## PROMPT:
Copy every line of the listing that holds the string "verification".

------------------------------------

(** ** A concrete session: [std::make_shared] zero-initialises its members *)

Definition uv_sample (P : HttpParser) : WsUvSession :=
  mkWsUv [] (mkRequest [] [] sample_url 1 1 []) (mkWsResponse 0 [] [] [] sample_url) ConnectHandler_default None
    SEND_NONE zero_header 0 http_parser_init false false false [] 0 0.

Lemma uv_handshake_witness :
  exists s', (let! _ := @uv_DoInit sample_parser in
              do! updS (fun s => put_request (set_req_url sample_url (uv_request s)) s) in
              uv_DoConnect (fun _ => []) (fun _ => 0) [] true [UvResolved 0; UvConnected 0]) (uv_sample sample_parser)
              = Ret (0, s') /\
    uv_written s' = [str "GET /p HTTP/1.1" ++ crlf ++ str "Host: h" ++ crlf ++ str "Connection: upgrade" ++ crlf ++
       str "Origin: http://h:80" ++ crlf ++ str "Sec-WebSocket-Key: dGhlIHNhbXBsZSBub25jZQ==" ++ crlf ++
       str "Sec-WebSocket-Version: 13" ++ crlf ++ str "Upgrade: websocket" ++ crlf ++ crlf] /\
    uv_connects s' = O.
Proof.
  exact (@uv_handshake sample_parser (fun _ => []) (fun _ => 0) [] sample_url (uv_sample sample_parser) eq_refl).
Defined.

Lemma uv_send_header_only_witness :
  exists s' hdr h, @uv_DoSendMsg sample_parser (fun _ => 7) (replicate 14 0) (str "hello") (uv_sample sample_parser)
      = Ret ((0, MaskPayload (mask h) (str "hello")), s') /\
    uv_written s' = [] ++ [hdr] /\ UnpackHeader 0 hdr (zlen hdr) = Ret (SUCCESS, h, zlen hdr) /\
    fin h = 1 /\ opcode h = op TEXT_0X1 /\ maskBit h = 1 /\ payloadLen h = 5.
Proof.
  apply (@uv_send_header_only sample_parser (fun _ => 7) (replicate 14 0) (str "hello") (uv_sample sample_parser));
    [done|done|vm_compute; discriminate|done].
Defined.
(* ===== verification/HttpEv.v ===== *)
(** * The HTTP client over libevent: net/http_cli/implement/ev/session_impl_ev.{h,cpp}

    evhttp, OpenSSL and the certificate store of Windows are parameters: what
    their calls return is an argument ([EvLib]), and what the client asked of them
    is recorded in the state.  The names of a certificate are checked by
    HostnameValidation.v.  [SetUrl] assigns a member [protocol] that the present
    url.h does not declare; the assignment is a parameter of it.

    [VerifyCertCallback_accepts_iff] says which servers are accepted,
    [DoRequest_verifies] what is set up before a request is made, and
    [HandleResponse_returns_iff] that a reply with a body of text is read past the
    end of an uninitialised array. *)

From stdpp Require Import base list numbers strings.
From Stdlib Require Import ZArith Lia.
From S2P Require Import Prelude HttpHeader Time Libevent HostCheck HostnameValidation HttpSession.

(** ** The libraries *)

(** Verifying the chain of a certificate. *)
Class X509Verify (lib : OpenSSL) := {
  X509_STORE_CTX : Type;
  X509_verify_cert : X509_STORE_CTX -> Z;
  X509_STORE_CTX_get_current_cert : X509_STORE_CTX -> option X509
}.

(** Its documentation: 1 when a complete chain was built and validated, 0 when not,
    and a negative number when the verification itself failed. *)
Class X509VerifyLaws {lib : OpenSSL} (V : X509Verify lib) : Prop := {
  verify_cert_results ctx : X509_verify_cert ctx = 1 \/ X509_verify_cert ctx = 0 \/ X509_verify_cert ctx < 0
}.

(** What the calls of one request return (the results of [RAND_poll] and
    [WSAStartup] are only logged).  A system store is the list of its
    certificates, true for one that [d2i_X509] can parse. *)
Record EvLib := mkEvLib {
  SSL_CTX_new_ok : bool;
  system_store : bytes -> option (list bool);
  SSL_new_ok : bool;
  bufferevent_ok : bool;
  connection_ok : bool;
  make_request : Z;
  event_base_ok : bool;
  request_ok : bool
}.

(** The parts of a parsed uri; the path is a string, maybe empty. *)
Record EvUri := mkEvUri {
  uri_scheme : option bytes; uri_host : option bytes; uri_port : Z; uri_path : option bytes; uri_query : option bytes
}.

Section http_ev.
Context {E : EvBuffer}.

(** What the event loop reports: the end of the request, with its response code
    and input buffer if there is one, or an error. *)
Inductive EvEvent := EvDone (req : option (Z * evbuffer)) | EvError.

(** ** session_impl_ev.h *)

Record EvConnection := mkConnection { conn_host : bytes; conn_port : Z; conn_retries : Z; conn_timeout : Z }.

Record HttpEvSession := mkHttpEv {
  retries_ : Z;
  ev_handler : ResponseHandler;
  evReq_ : bool;
  evBase_ : bool;
  evConn_ : option EvConnection;
  evBuffer_ : option bool;                   (* whether the bufferevent has TLS *)
  url_ : Url;
  timeout_ : TimeDelta.t;
  sslContext_ : bool;
  ssl_ : option bool;                        (* whether it demands a verified peer *)
  (* what the libraries were told *)
  verify_peer : bool;                        (* SSL_CTX_set_verify(SSL_VERIFY_PEER) *)
  trusted : nat;                             (* certificates added to the store *)
  verify_host : option bytes;                (* the host VerifyCertCallback checks *)
  sni_host : option bytes;
  output_headers : list (bytes * bytes);
  requests : list bytes;                     (* paths asked for *)
  ev_delivered : list Response
}.
(** What is left has the exponent of the format, or is zero at the least exponent. *)
Lemma floor_canonical m e j :
  0 < m -> e <= fexp p em (Zdigits2 m + e) -> 0 <= j ->
  let e1 := fexp p em (Zdigits2 m + e) in
  j * 2 ^ (e1 - e) <= m < (j + 1) * 2 ^ (e1 - e) ->
  (0 < j /\ fexp p em (Zdigits2 j + e1) = e1) \/ (j = 0 /\ e1 = emin p em).
Proof.
  intros Hm He Hj e1 Hb. destruct (Zdigits2_bounds m Hm) as [Hd Hdb]. set (d := Zdigits2 m) in *. set (k := e1 - e) in *.
  assert (Hk : 0 <= k) by (unfold k, e1; lia). pose proof (Z.pow_pos_nonneg 2 k ltac:(lia) Hk) as HP.
  destruct (decide (j = 0)) as [->|Hj0].
  - right. split; [done|]. assert (Hdk : d - 1 < k) by (apply (Z.pow_lt_mono_r_iff 2); lia).
    unfold e1, fexp in *. lia.
  - left. split; [lia|]. assert (Hkd : k < d) by (apply (Z.pow_lt_mono_r_iff 2); nia).
    rewrite (Zdigits2_unique j (d - k)); [unfold e1, k; f_equal; lia|lia|].
    replace (d - 1) with (d - k - 1 + k) in Hdb by lia. replace d with (d - k + k) in Hdb at 2 by lia.
    rewrite !Z.pow_add_r in Hdb by lia. nia.
Qed.

(** Adding one adds a digit only at a power of two. *)
Lemma digits_succ j : 0 <= j -> Zdigits2 (j + 1) = Zdigits2 j \/ (j + 1 = 2 ^ Zdigits2 j /\ Zdigits2 (j + 1) = Zdigits2 j + 1).
Proof.
  intros Hj. destruct (decide (j = 0)) as [->|Hj0]; [by right|]. destruct (Zdigits2_bounds j ltac:(lia)) as [Hd Hb].
  destruct (decide (j + 1 = 2 ^ Zdigits2 j)) as [He|He]; [right|left; apply Zdigits2_unique; lia].
  split; [done|]. apply Zdigits2_unique; [lia|]. rewrite He. split; [apply Z.pow_le_mono_r; lia|apply Z.pow_lt_mono_r; lia].
Qed.

(** The shift after the rounding. *)
Lemma second_shift r e1 :
  0 < r -> fexp p em (Zdigits2 r + e1) = e1 \/ (r = 2 ^ (Zdigits2 r - 1) /\ 1 < Zdigits2 r /\ fexp p em (Zdigits2 r + e1) = e1 + 1 /\ fexp p em (Zdigits2 r - 1 + e1) = e1) ->
  exists mrs e2, shr_fexp p em r e1 loc_Exact = (mrs, e2) /\ 0 < shr_m mrs /\ fexp p em (Zdigits2 (shr_m mrs) + e2) = e2.
Proof.
  intros Hr Hcase. destruct (shr_fexp_floor r e1 loc_Exact) as (mrs & Hs & H0 & Hb); [lia|destruct Hcase as [?|(_ & _ & ? & _)]; lia|].
  exists mrs, (fexp p em (Zdigits2 r + e1)). split; [done|]. destruct Hcase as [He|(Hpow & Hd & He & He')].
  - rewrite He, Z.sub_diag in *. cbn in Hb. replace (shr_m mrs) with r by lia. done.
  - rewrite He in Hb. replace (e1 + 1 - e1) with 1 in Hb by lia. change (2 ^ 1) with 2 in Hb.
    set (d := Zdigits2 r) in *. replace (d - 1) with (d - 2 + 1) in Hpow by lia. rewrite Z.pow_add_r in Hpow by lia. change (2 ^ 1) with 2 in Hpow.
    pose proof (Z.pow_pos_nonneg 2 (d - 2) ltac:(lia) ltac:(lia)). assert (Hm : shr_m mrs = 2 ^ (d - 2)) by lia.
    rewrite Hm. split; [done|]. rewrite (Zdigits2_unique _ (d - 1)); [rewrite He; by replace (d - 1 + (e1 + 1)) with (d + e1) by lia|lia|].
    split; [apply Z.pow_le_mono_r; lia|apply Z.pow_lt_mono_r; lia].
Qed.

Lemma round_aux_valid s m e l :
  0 <= m -> e <= fexp p em (Zdigits2 m + e) -> valid_binary p em (binary_round_aux p em s m e l) = true.
Proof.
  intros Hm He. destruct (shr_fexp_floor m e l Hm He) as (mrs & Hs & H0 & Hb). unfold binary_round_aux. rewrite Hs.
  set (e1 := fexp p em (Zdigits2 m + e)) in *. set (j := shr_m mrs) in *.
  set (r := round_nearest_even _ _). assert (Hr : r = j \/ r = j + 1).
  { unfold r, round_nearest_even. destruct (loc_of_shr_record mrs) as [|[]]; [auto..|]; try destruct (Z.even _); auto. }
  assert (Hj : 0 < j /\ fexp p em (Zdigits2 j + e1) = e1 \/ j = 0 /\ e1 = emin p em).
  { destruct (decide (m = 0)) as [->|Hm0]; [|by apply (floor_canonical m e); [lia|done..]].
    right. pose proof (Z.pow_pos_nonneg 2 (e1 - e) ltac:(lia) ltac:(unfold e1; lia)).
    split; [nia|]. unfold e1, fexp in *. cbn [Zdigits2] in *. lia. }
  clearbody r. destruct (decide (r = 0)) as [->|Hr0].
  { destruct Hj as [[Hj _]|[_ He1]]; [lia|]. unfold shr_fexp. cbn [Zdigits2].
    replace (fexp p em (0 + e1) - e1) with 0 by (unfold fexp; lia). done. }
  destruct (second_shift r e1) as (mrs2 & e2 & -> & Hpos & Hcan); [lia| |].
  { destruct Hj as [[Hj Hc]|[-> He1]].
    - destruct Hr as [->| ->]; [by left|]. destruct (digits_succ j H0) as [->|[Hpow Hd]]; [by left|].
      destruct (decide (fexp p em (Zdigits2 (j + 1) + e1) = e1)) as [?|Hne]; [by left|right]. rewrite Hd in *.
      destruct (Zdigits2_bounds j Hj) as [Hdj _]. replace (Zdigits2 j + 1 - 1) with (Zdigits2 j) by lia.
      split; [done|]. split; [lia|]. split; [|done]. unfold fexp in *. lia.
    - left. replace r with 1 by lia. cbn [Zdigits2 digits2_pos]. unfold fexp. lia. }
  destruct (shr_m mrs2) as [|q|q]; [lia| |lia]. destruct (e2 <=? em - p) eqn:Hle; [|done].
  unfold valid_binary, bounded, canonical_mantissa. cbn [Zdigits2] in Hcan. rewrite Hcan, Z.eqb_refl, Hle. done.
Qed.

Lemma digits_shift q j : Zdigits2 (Zpos (Pos.iter xO q j)) = Zdigits2 (Zpos q) + Zpos j.
Proof.
  rewrite iter_xO. destruct (Zdigits2_bounds (Zpos q)) as [Hd Hb]; [lia|]. pose proof (Z.pow_pos_nonneg 2 (Zpos j)).
  apply Zdigits2_unique; [lia|]. replace (_ + Zpos j - 1) with (Zdigits2 (Zpos q) - 1 + Zpos j) by lia.
  rewrite !Z.pow_add_r by lia. nia.
Qed.

Lemma round_valid s m e : valid_binary p em (binary_round p em s m e) = true.
Proof.
  unfold binary_round. change (Zpos (digits2_pos m)) with (Zdigits2 (Zpos m)). unfold shl_align.
  destruct (fexp p em (Zdigits2 (Zpos m) + e) - e) as [|j|j] eqn:Ej; apply round_aux_valid; try lia.
  rewrite digits_shift. replace (_ + Zpos j + _) with (Zdigits2 (Zpos m) + e) by lia. done.
Qed.

Lemma normalize_valid z e s : valid_binary p em (binary_normalize p em z e s) = true.
Proof. destruct z; [done|apply round_valid..]. Qed.

Lemma digits_mul_pow z k : 0 < z -> 0 <= k -> Zdigits2 (z * 2 ^ k) = Zdigits2 z + k.
Proof.
  intros Hz Hk. destruct (Zdigits2_bounds z Hz) as [Hd Hb]. pose proof (Z.pow_pos_nonneg 2 k).
  apply Zdigits2_unique; [lia|]. replace (Zdigits2 z + k - 1) with (Zdigits2 z - 1 + k) by lia. rewrite !Z.pow_add_r by lia. nia.
Qed.

(** A quotient is rounded from enough digits. *)
Lemma quotient_valid s num den :
  0 < num -> 0 < den ->
  let '(q, e, l) := SFdiv_core_binary p em num 0 den 0 in valid_binary p em (binary_round_aux p em s q e l) = true.
Proof.
  intros Hn Hd. unfold SFdiv_core_binary. rewrite !Z.add_0_r, Z.sub_0_r. set (dd := Zdigits2 num - Zdigits2 den).
  set (e := Z.min (fexp p em dd) 0). replace (0 - e) with (- e) by lia.
  replace (match - e with Z0 => num | Zpos _ => _ | Zneg _ => 0 end) with (num * 2 ^ (- e)).
  2: { destruct (- e) as [|k|k] eqn:Ek; [lia|by rewrite Z.shiftl_mul_pow2 by lia|lia]. }
  pose proof (Z.pow_pos_nonneg 2 (- e) ltac:(lia) ltac:(lia)) as HP.
  pose proof (Z_div_mod (num * 2 ^ (- e)) den ltac:(lia)) as Hdiv. destruct (Z.div_eucl _ _) as [q r]. destruct Hdiv as [HN Hr].
  apply round_aux_valid; [nia|]. destruct (Zdigits2_bounds den Hd) as [Hdd Hdb].
  assert (Hnum : Zdigits2 (num * 2 ^ (- e)) = Zdigits2 num - e) by (rewrite digits_mul_pow by lia; lia).
  destruct (Zdigits2_bounds (num * 2 ^ (- e)) ltac:(nia)) as [_ Hnb]. rewrite Hnum in Hnb.
  destruct (decide (q = 0)) as [->|Hq].
  - assert (Zdigits2 num - e - 1 < Zdigits2 den) by (apply (Z.pow_lt_mono_r_iff 2); lia).
    cbn [Zdigits2]. unfold e, fexp in *. lia.
  - destruct (Zdigits2_bounds q ltac:(nia)) as [Hdq Hqb].
    assert (Zdigits2 num - e - 1 < Zdigits2 den + Zdigits2 q).
    { apply (Z.pow_lt_mono_r_iff 2); [lia..|]. rewrite Z.pow_add_r by lia. nia. }
    assert (dd <= Zdigits2 q + e) by lia. pose proof (fexp_mono dd (Zdigits2 q + e)). lia.
Qed.

(** ** Exact results *)

Lemma round_aux_exact s m k e :
  0 < m -> Zdigits2 m = p -> 0 <= k -> emin p em <= e + k <= em - p ->
  binary_round_aux p em s (m * 2 ^ k) e loc_Exact = S754_finite s (Z.to_pos m) (e + k).
Proof.
  intros Hm Hdm Hk He. pose proof (Z.pow_pos_nonneg 2 k ltac:(lia) Hk) as HP. unfold binary_round_aux.
  assert (Hs : exists mrs, shr_fexp p em (m * 2 ^ k) e loc_Exact = (mrs, e + k) /\ shr_between (m * 2 ^ k) (2 ^ k * 1) mrs).
  { unfold shr_fexp. rewrite digits_mul_pow, Hdm by lia.
    replace (fexp p em (p + k + e) - e) with k by (unfold fexp; lia).
    assert (Hb : shr_between (m * 2 ^ k) 1 (shr_record_of_loc (m * 2 ^ k) loc_Exact)) by (apply shr_of_loc_between; split; lia).
    destruct k as [|q|q]; [eexists; split; [cbn [shr]; f_equal; lia|done]|eexists; split; [reflexivity|by apply iter_shr_between]|lia]. }
  destruct Hs as (mrs & -> & H0 & _ & Hl). rewrite Z.mul_1_r in Hl. set (j := shr_m mrs) in *.
  assert (Hj : loc_of_shr_record mrs = loc_Exact /\ j = m).
  { destruct (loc_of_shr_record mrs) as [|c]; [split; [done|nia]|exfalso]. destruct Hl as [Hl _]. assert (j < m < j + 1) by nia. lia. }
  destruct Hj as [-> ->]. cbn [round_nearest_even]. unfold shr_fexp. rewrite Hdm.
  replace (fexp p em (p + (e + k)) - (e + k)) with 0 by (unfold fexp; lia). cbn [shr shr_m shr_record_of_loc].
  destruct m as [|q|q]; [lia| |lia]. by rewrite (proj2 (Z.leb_le _ _)) by lia.
Qed.

(** An integer in the form it is stored in. *)
Definition stored (s : bool) (n : Z) : spec_float := S754_finite s (Z.to_pos (n * 2 ^ (p - Zdigits2 n))) (Zdigits2 n - p).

------------------------------------

## SOLUTION:
(* ===== verification/HttpEv.v ===== *)
    and a negative number when the verification itself failed. *)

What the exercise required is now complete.